Fue Quintana Roo, último bastión de la Guerra de Castas; Quintana Roo, tierra de la Chan Santa Cruz; Quintana Roo, última frontera de México, Quintana Roo como una colonia penitenciaria, como un Australia donde enviaban a los presos a trabajar y morir. El “infierno verde” le llaman aún mis familiares más viejos. Subías a un barco en Tuxpan y dos semanas después llegabas a un Quintana Roo inhóspito, dependiente del comercio británico, poblado por serpientes, por chechén, por nubes de mosquitos. Los gobiernos del PRI regalaron tierras a campesinos de todo el país y enviaron miles de trabajadores del Estado para poblar la región. Se construyeron un par de carreteras en la década de los 60 (con su correspondiente depredación ambiental) que serían hitos para la aislada, olvidada, casi-extranjera sociedad peninsular. Sólo así, sólo así se terminaría de integrar la península a la occidentalidad.
La península y el tren. Campeche: petróleo. Quintana Roo: turismo. Yucatán: industria ligera y maquila. Sigue siendo un país por sí solo, podría serlo, pero se adolece de infraestructura. Los empresarios yucatecos, (los regios del Caribe, los judíos del sur) se quejan de que escasea hasta lo que se produce en la región, que por logística resulta más barato importar del extranjero que comprar insumo nacional. Toda la materia prima del mundo y no hay vía para transportarla. Tanta población urbana pero desperdigada, con cada ciudad a 5 horas de distancia, cuando es una población íntimamente ligada, producto de décadas de una migración interna que va de Mérida a Chetumal, de Campeche a Cancún, de Playa del Carmen a Valladolid. Donde es costumbre que las familias visiten cada dos semanas a la abuelita en el estado vecino. Donde te remiten a la única ciudad con hospitales ante cualquier emergencia médica. Donde los corporativos son regionales y sus ejecutivos van y vienen por una carretera federal atestada de camiones de carga.

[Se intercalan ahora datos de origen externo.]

Lemma build_columns_ok schema :
  (∀ i, (i < rows)%nat → is_Some (row_keys schema (src_row src i))) →
  ∃ idx, build_columns src schema bounds = Ok idx ∧ dataType <$> idx = snd <$> schema ∧
    ∀ j r, (0 :: bounds) !! j = Some r → index_keys idx j = row_keys schema (src_row src (Z.to_nat r)).
Proof.
  induction schema as [|[x t] schema IH]; intros Hk; [by exists []|].
  assert (Hrow : ∀ i, (i < rows)%nat → ∃ v k, src_row src i x = Some v ∧ key_of t v = Some k ∧ is_Some (row_keys schema (src_row src i))).
  { intros i Hi. destruct (Hk i Hi) as [K HK]. cbn [row_keys] in HK. destruct (src_row src i x) as [v|]; [|done]. destruct (key_of t v) as [k|] eqn:Ek; [|done].
    destruct (row_keys schema (src_row src i)); [|done]. eauto 6. }
  destruct IH as (idx & E & Ht & Hi); [intros i Hi; by destruct (Hrow i Hi) as (? & ? & _ & _ & ?)|]. cbn [build_columns fst snd].
  assert (H0 : (0 < rows)%nat) by (apply Forall_inv in Hbounds; lia). destruct (Hrow 0%nat H0) as (v0 & k0 & Hv0 & Hk0 & _).
  unfold src_row in Hrow, Hv0. destruct (list_find (λ c, c_name c = x) src) as [[q c]|] eqn:Ec; [|done].
  assert (Hlen : Forall (λ r, 0 ≤ r < Z.of_nat (length (column c))) (0 :: bounds)).
  { eapply Forall_impl; [exact Hbounds|]. cbn. intros r Hr. destruct (Hrow (Z.to_nat r) ltac:(lia)) as (v & k & Hv & _).
    destruct (column c !! Z.to_nat r) as [w|] eqn:Ew; [|done]. apply lookup_lt_Some in Ew. lia. }
  destruct (take_rows_ok _ _ Hlen) as (vs & Ev & _ & Hvs).
  exists (mk_col x t vs :: idx). split; [|split].
  - assert (Eg : generateColumn c bounds (x, t) = Ok (mk_col x t vs)) by (unfold generateColumn; by rewrite Ev). rewrite Eg, E.
    destruct t; try done; by destruct v0.
  - cbn. by rewrite Ht.
  - intros j r Hj. cbn [index_keys column dataType row_keys]. rewrite (Hvs j r Hj), (Hi j r Hj). unfold src_row at 2. rewrite Ec.
    by destruct (column c !! Z.to_nat r) as [[w|]|].
Qed.
End Build.

(** Converting the condition, and the store the index is scanned with. *)
Lemma NewKeyCondition_ok schema typ tc cond e idx :
  (∀ i x t, schema !! i = Some (x, t) → typ x = t) → CombineConditionWithAnd tc cond = Some e → ok_cond typ e → constants e < MaxInt64 →
  ∃ kc rpn c, NewKeyCondition tc cond schema = Ok (kc, rpn) ∧ flat (mk_store idx kc) (snd <$> schema) rpn c ∧
    Forall (λ k, k < length schema)%nat (columns c) ∧ (conjunction e → conj_cond c) ∧
    ∀ row X, reflects schema row X → holds_row typ row e = true → ceval X c = true.
Proof.
  intros Htyp Hcomb Hok Hcst. destruct (conv_cond schema typ Htyp e Hok (mk_store [] (genIndexColumnsBySchema schema)) 0) as (st & es & c & [R _ _ _ F C J V]).
  - unfold of_schema, genIndexColumnsBySchema. cbn. rewrite <- list_fmap_compose. done.
  - unfold room, genIndexColumnsBySchema. cbn [key_cols]. apply Forall_fmap, Forall_true. cbn. lia.
  - lia.
  - exists (key_cols st), es, c. unfold NewKeyCondition. rewrite Hcomb. specialize (R []). rewrite app_nil_r in R. rewrite R. cbn.
    split; [by rewrite app_nil_r|]. split; [|done]. apply F. intros i d Hd. exists d. done.
Qed.

(** From any cut of the file into fragments. *)
Lemma Build_Scan_covers schema typ src rows bounds keys tc cond e p :
  let n := length bounds in
  (∀ i x t, schema !! i = Some (x, t) → typ x = t) →
  (∀ i, (i < rows)%nat → row_keys schema (src_row src i) = Some (keys i)) →
  (∀ i j, (i ≤ j < rows)%nat → tuple_le (keys i) (keys j)) →
  (∀ i t, (0 < i)%nat → (S i < length schema)%nat → (snd <$> schema) !! i = Some t → t ≠ Field_Type_Int) →
  Forall (λ r, 0 ≤ r < Z.of_nat rows) (0 :: bounds) →
  (∀ f lo hi, (0 :: bounds) !! f = Some lo → bounds !! f = Some hi → lo ≤ hi) →
  0 < Z.of_nat n < 2 ^ 31 → 1 < CoarseIndexFragment p < 2 ^ 32 → 0 < RowsNumPerFragment p →
  CombineConditionWithAnd tc cond = Some e → ok_cond typ e → constants e < MaxInt64 → conjunction e ∨ (length schema ≤ 1)%nat →
  ∃ idx kc rpn rs,
    build_columns src schema bounds = Ok idx ∧ NewKeyCondition tc cond schema = Ok (kc, rpn) ∧
    Scan p (mk_store idx kc) rpn (Z.of_nat n) = Ok (mk_store idx kc, rs) ∧ ascending 0 (Z.of_nat n) rs ∧
    ∀ f i lo hi, (0 :: bounds) !! f = Some lo → bounds !! f = Some hi → lo ≤ Z.of_nat i ≤ hi → (i < rows)%nat →
      holds_row typ (src_row src i) e = true → Exists (inside (Z.of_nat f)) rs.
Proof.
  intros n Htyp Hkeys Hsort Hmid Hb Hasc Hn Hp1 Hp2 Hcomb Hok Hcst Hcj.
  destruct (build_columns_ok src rows bounds Hb schema) as (idx & Eb & Hts & Hidx); [intros i Hi; rewrite Hkeys by done; by eexists|].
  destruct (NewKeyCondition_ok schema typ tc cond e idx Htyp Hcomb Hok Hcst) as (kc & rpn & c & Ek & Hflat & Hcols & Hconj & Hev).
  assert (Hlen : length idx = length schema) by (apply (f_equal length) in Hts; by rewrite !length_fmap in Hts).
  assert (Hat : ∀ r, (r ≤ n)%nat → ∃ z, (0 :: bounds) !! r = Some z ∧ 0 ≤ z < Z.of_nat rows).
  { intros r Hr. destruct (lookup_lt_is_Some_2 (0 :: bounds) r) as [z Hz]; [cbn; lia|]. exists z. split; [done|]. rewrite Forall_lookup in Hb. by eapply Hb. }
  set (K := λ r, keys (Z.to_nat ((0 :: bounds) !!! r))).
  assert (HK : ∀ r z, (0 :: bounds) !! r = Some z → K r = keys (Z.to_nat z)) by (intros r z Hz; unfold K; by rewrite (list_lookup_total_correct _ _ _ Hz)).
  destruct (Scan_covers idx kc n K) with (rpn := rpn) (c := c) (p := p) as (rs & Es & Ha & Hcov).
  - intros r Hr. destruct (Hat r Hr) as (z & Hz & Hz2). rewrite (Hidx r z Hz), (HK r z Hz). apply Hkeys. lia.
  - intros r Hr. destruct (Hat r ltac:(lia)) as (z & Hz & Hz2). destruct (Hat (S r) ltac:(lia)) as (z' & Hz' & Hz2'). rewrite (HK _ _ Hz), (HK _ _ Hz').
    apply Hsort. pose proof (Hasc r z z' Hz Hz'). lia.
  - done.
  - intros i H1 H2 H3. rewrite Hts in H3. by apply (Hmid i Field_Type_Int); [|lia|..].
  - by rewrite Hts.
  - by rewrite Hlen.
  - rewrite Hlen. destruct Hcj; auto.
  - done.
  - done.
  - exists idx, kc, rpn, rs. split; [done|]. split; [done|]. split; [done|]. split; [done|]. intros f i lo hi Hlo Hhi Hi Hir Hh.
    assert (Hf : (f < n)%nat) by (by eapply lookup_lt_Some). destruct (Hat f ltac:(lia)) as (z & Hz & Hz2). destruct (Hat (S f) ltac:(lia)) as (z' & Hz' & Hz2').
    assert (z = lo ∧ z' = hi) as [-> ->] by (change (bounds !! f = Some z') in Hz'; split; [rewrite Hz in Hlo|rewrite Hz' in Hhi]; congruence). apply (Hcov f (keys i)); [done| | | |].
    + rewrite Hlen. by eapply row_keys_length, Hkeys.
    + rewrite (HK _ _ Hz). apply Hsort. lia.
    + rewrite (HK _ _ Hz'). apply Hsort. lia.
    + apply (Hev (src_row src i)); [|done]. by apply row_keys_reflects, Hkeys.
Qed.

(** C16: The sparse primary index loses no row, for files and conditions of this kind: rows
    sorted by the primary key, no key null, and no integer column among the keys between the
    first and the last; a condition made of comparisons of columns with constants of their
    type, under AND if there are several key columns, under AND, OR and with <> if there is
    one; below 2^31 fragments and a coarse index of at least two. The file is cut into
    fragments of [per] rows and its index is built; scanning the index for the condition
    succeeds, leaves the index as it was, and returns ascending disjoint ranges of fragments,
    among them the fragment of every row that satisfies the condition. Outside of these limits
    it fails: null keys lose rows ([Scan_null_key]), OR over several keys does
    ([Scan_or_loses]), and with an integer key in the middle a scan writes to the index
    ([Scan_writes_index]). *)
Theorem Build_Scan_complete pkSchema tcLocation typ src rows per fix_ keys tc cond e p :
  let schema := cluster_schema tcLocation pkSchema in
  (∀ i x t, schema !! i = Some (x, t) → typ x = t) →
  (∀ i, (i < rows)%nat → row_keys schema (src_row src i) = Some (keys i)) →
  (∀ i j, (i ≤ j < rows)%nat → tuple_le (keys i) (keys j)) →
  (∀ i t, (0 < i)%nat → (S i < length schema)%nat → (snd <$> schema) !! i = Some t → t ≠ Field_Type_Int) →
  0 < Z.of_nat rows < 2 ^ 63 → 0 < per → pieces (Z.of_nat rows) per < 2 ^ 31 → 1 < CoarseIndexFragment p < 2 ^ 32 → 0 < RowsNumPerFragment p →
  CombineConditionWithAnd tc cond = Some e → ok_cond typ e → constants e < MaxInt64 → conjunction e ∨ (length schema ≤ 1)%nat →
  ∃ bounds idx frag kc rpn rs,
    GenFixRowsPerSegment (Z.of_nat rows) per = Ok bounds ∧ Build src pkSchema bounds tcLocation fix_ = Ok (idx, frag) ∧
    NewKeyCondition tc cond schema = Ok (kc, rpn) ∧
    Scan p (mk_store idx kc) rpn (GetFragmentCount frag) = Ok (mk_store idx kc, rs) ∧ ascending 0 (GetFragmentCount frag) rs ∧
    ∀ i, (i < rows)%nat → holds_row typ (src_row src i) e = true → Exists (inside (Z.of_nat i / per)) rs.
Proof.
  intros schema Htyp Hkeys Hsort Hmid Hrows Hper Hpc Hp1 Hp2 Hcomb Hok Hcst Hcj. pose proof (Gen_ok _ _ Hrows Hper) as Hg.
  set (bounds := _ ++ [Z.of_nat rows - 1]) in Hg. pose proof (bounds_length _ _ Hrows Hper _ Hg) as Hlen. pose proof (bounds_begin _ _ Hrows Hper _ Hg) as Hbeg.
  destruct (pieces_spec _ _ Hrows Hper) as [Hpos _].
  destruct (Build_Scan_covers schema typ src rows bounds keys tc cond e p) as (idx & kc & rpn & rs & Ei & Ek & Es & Ha & Hcov);
    [done|done|done|done|by apply (bounds_in _ _ Hrows Hper)| |lia|done|done|done|done|done|done|].
  { intros f lo hi Hlo Hhi. rewrite (Hbeg _ _ Hlo), (Hbeg (S f) hi Hhi). nia. }
  assert (Hfr : ∃ frag, buildFragment bounds fix_ = Ok frag ∧ GetFragmentCount frag = Z.of_nat (length bounds)).
  { unfold buildFragment. destruct (negb _); [|unfold bounds; rewrite last_snoc; fold bounds]; eexists; (split; [done|]); cbn [GetFragmentCount]; unfold wrap_u;
      rewrite Z.mod_small; rewrite ?length_app, ?length_fmap, ?length_take; cbn [length]; lia. }
  destruct Hfr as (frag & Ef & Hcnt). exists bounds, idx, frag, kc, rpn, rs. split; [done|]. split; [by unfold Build, buildData; fold schema; rewrite Ei; cbn [res_bind]; rewrite Ef|].
  rewrite Hcnt. split; [done|]. split; [done|]. split; [done|]. intros i Hi Hh.
  destruct (row_in_fragment _ _ Hrows Hper _ Hg (Z.of_nat i)) as (lo & hi & Hlo & Hhi & Hin); [lia|].
  pose proof (pieces_in _ _ Hrows Hper (Z.of_nat i) ltac:(lia)). rewrite <- (Z2Nat.id (Z.of_nat i / per)) by lia. by eapply Hcov.
Qed.

(** ** Runs *)

Definition words (name : string) (ws : list Z) : ColumnRef := mk_col name Field_Type_Int ((λ w, Some (VWord (u64 w))) <$> ws).
Definition texts (name : string) (ss : list (list Z)) : ColumnRef := mk_col name Field_Type_String ((λ s, Some (VBytes s)) <$> ss).
Definition scan_run (idx : list ColumnRef) (cond : Expr) (n : Z) : res (store * list FragmentRange) :=
  let! (kc, rpn) := NewKeyCondition None (Some cond) ((λ c, (c_name c, dataType c)) <$> idx) in Scan (mk_prop 2 8 0) (mk_store idx kc) rpn n.
Definition found (r : res (store * list FragmentRange)) : option (list (Z * Z)) :=
  match r with Ok (_, rs) => Some ((λ r, (Start r, End r)) <$> rs) | _ => None end.

(** The example of Scan's comment: eight rows in fragments of two. *)
Definition eight : list ColumnRef := [words "x" [1; 1; 1; 1; 2; 2; 2; 2]; words "y" [1; 2; 3; 4; 1; 2; 3; 4]].
Definition eight_schema : list (string * FieldType) := [("x"%string, Field_Type_Int); ("y"%string, Field_Type_Int)].
Definition x_gt_1_y_lt_3 : Expr := BinaryExpr AND (BinaryExpr GT (VarRef "x") (IntegerLiteral 1)) (BinaryExpr LT (VarRef "y") (IntegerLiteral 3)).
Definition eight_keys (i : nat) : list (list Z) := default [] (row_keys eight_schema (src_row eight i)).

Lemma Build_Scan_complete_witness :
  ∃ bounds idx frag kc rpn rs,
    GenFixRowsPerSegment 8 2 = Ok bounds ∧ Build eight eight_schema bounds (-1) 2 = Ok (idx, frag) ∧
    NewKeyCondition None (Some x_gt_1_y_lt_3) eight_schema = Ok (kc, rpn) ∧
    Scan (mk_prop 2 8 0) (mk_store idx kc) rpn (GetFragmentCount frag) = Ok (mk_store idx kc, rs) ∧ ascending 0 (GetFragmentCount frag) rs ∧
    ∀ i, (i < 8)%nat → holds_row (λ _, Field_Type_Int) (src_row eight i) x_gt_1_y_lt_3 = true → Exists (inside (Z.of_nat i / 2)) rs.
Proof.
  apply (Build_Scan_complete eight_schema (-1) (λ _, Field_Type_Int) eight 8 2 2 eight_keys None (Some x_gt_1_y_lt_3) x_gt_1_y_lt_3 (mk_prop 2 8 0)).
  - intros [|[|i]] x t Hi; [injection Hi; congruence|injection Hi; congruence|discriminate Hi].
  - intros i Hi. do 8 (destruct i as [|i]; [vm_compute; reflexivity|]). lia.
  - assert (Hstep : ∀ i, (S i < 8)%nat → tuple_le (eight_keys i) (eight_keys (S i))).
    { intros i Hi. do 7 (destruct i as [|i]; [vm_compute; first [left; reflexivity|right; split; [reflexivity|]; left; reflexivity]|]). lia. }
    assert (Hl : ∀ i, (i < 8)%nat → length (eight_keys i) = 2%nat) by (intros i Hi; do 8 (destruct i as [|i]; [vm_compute; reflexivity|]); lia).
    intros i j Hij. induction j as [|j IH]; [replace i with 0%nat by lia; apply tuple_le_refl|]. destruct (decide (i = S j)) as [->|]; [apply tuple_le_refl|].
    apply (tuple_le_trans _ (eight_keys j)); [rewrite !Hl by lia; reflexivity|rewrite !Hl by lia; reflexivity|apply IH; lia|apply Hstep; lia].
  - intros i t H1 H2. cbn in H2. lia.
  - cbn. lia.
  - lia.
  - vm_compute. reflexivity.
  - cbn. lia.
  - cbn. lia.
  - reflexivity.
  - apply ok_and; eapply ok_cmp; reflexivity.
  - vm_compute. reflexivity.
  - left. cbn. auto.
Defined.

(** The index of the comment, and the result it documents. *)
Lemma Scan_documented : found (scan_run [words "x" [1; 1; 2; 2; 2]; words "y" [1; 3; 1; 3; 4]] x_gt_1_y_lt_3 4) = Some [(1, 3)].
Proof. vm_compute. reflexivity. Qed.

Un comentario, ya muy personal. Si el proyecto del Tren Maya contemplara sólo a turistas, como tanto se ha insinuado en la opinión pública, lo aborrecería como a cualquier proyecto infame. Pero, sorpresa, el tren contempla a pasajeros nacionales para su interconectividad metropolitana. Pero, sorpresa, el tren sería de carga y aportaría una opción de logística para superar nuestra endémica peninsularidad. El tren desahogaría la congestionadísima carretera Cancún-Tulum, el tren acortaría las 8 horas de monte y nada en la carretera 186. El Tren Maya nos conecta con el resto del país, pone en comunicación los puertos de la región, apoya una diversificación económica que urge, introduce a la región el transporte más eficiente en términos energéticos. El Tren Maya es la obra más grande en la Península desde la fundación de Cancún. Y me escandaliza, perdonen que lo diga así, que haya tanto centro-mexicano que se rasga las vestiduras por el daño ambiental que supondría esta obra, cuando aquí se han canjeado los manglares por dólares desde hace décadas y nunca les ha importado. Todo lo contrario, muchos han sido parte de la depredación con sus paseos veraniegos. No conocen el sur, no les importa el sur, no sean hipócritas ni críticos de pose. Déjennos tener una vía férrea que correrá sobre el pastizal selvático que adorna las orillas de nuestras carreteras. Déjennos tener lo que ustedes siempre han tenido.
*Miguel Aguilar. Sociólogo, escritor y profesional en comunicación y analítica digital.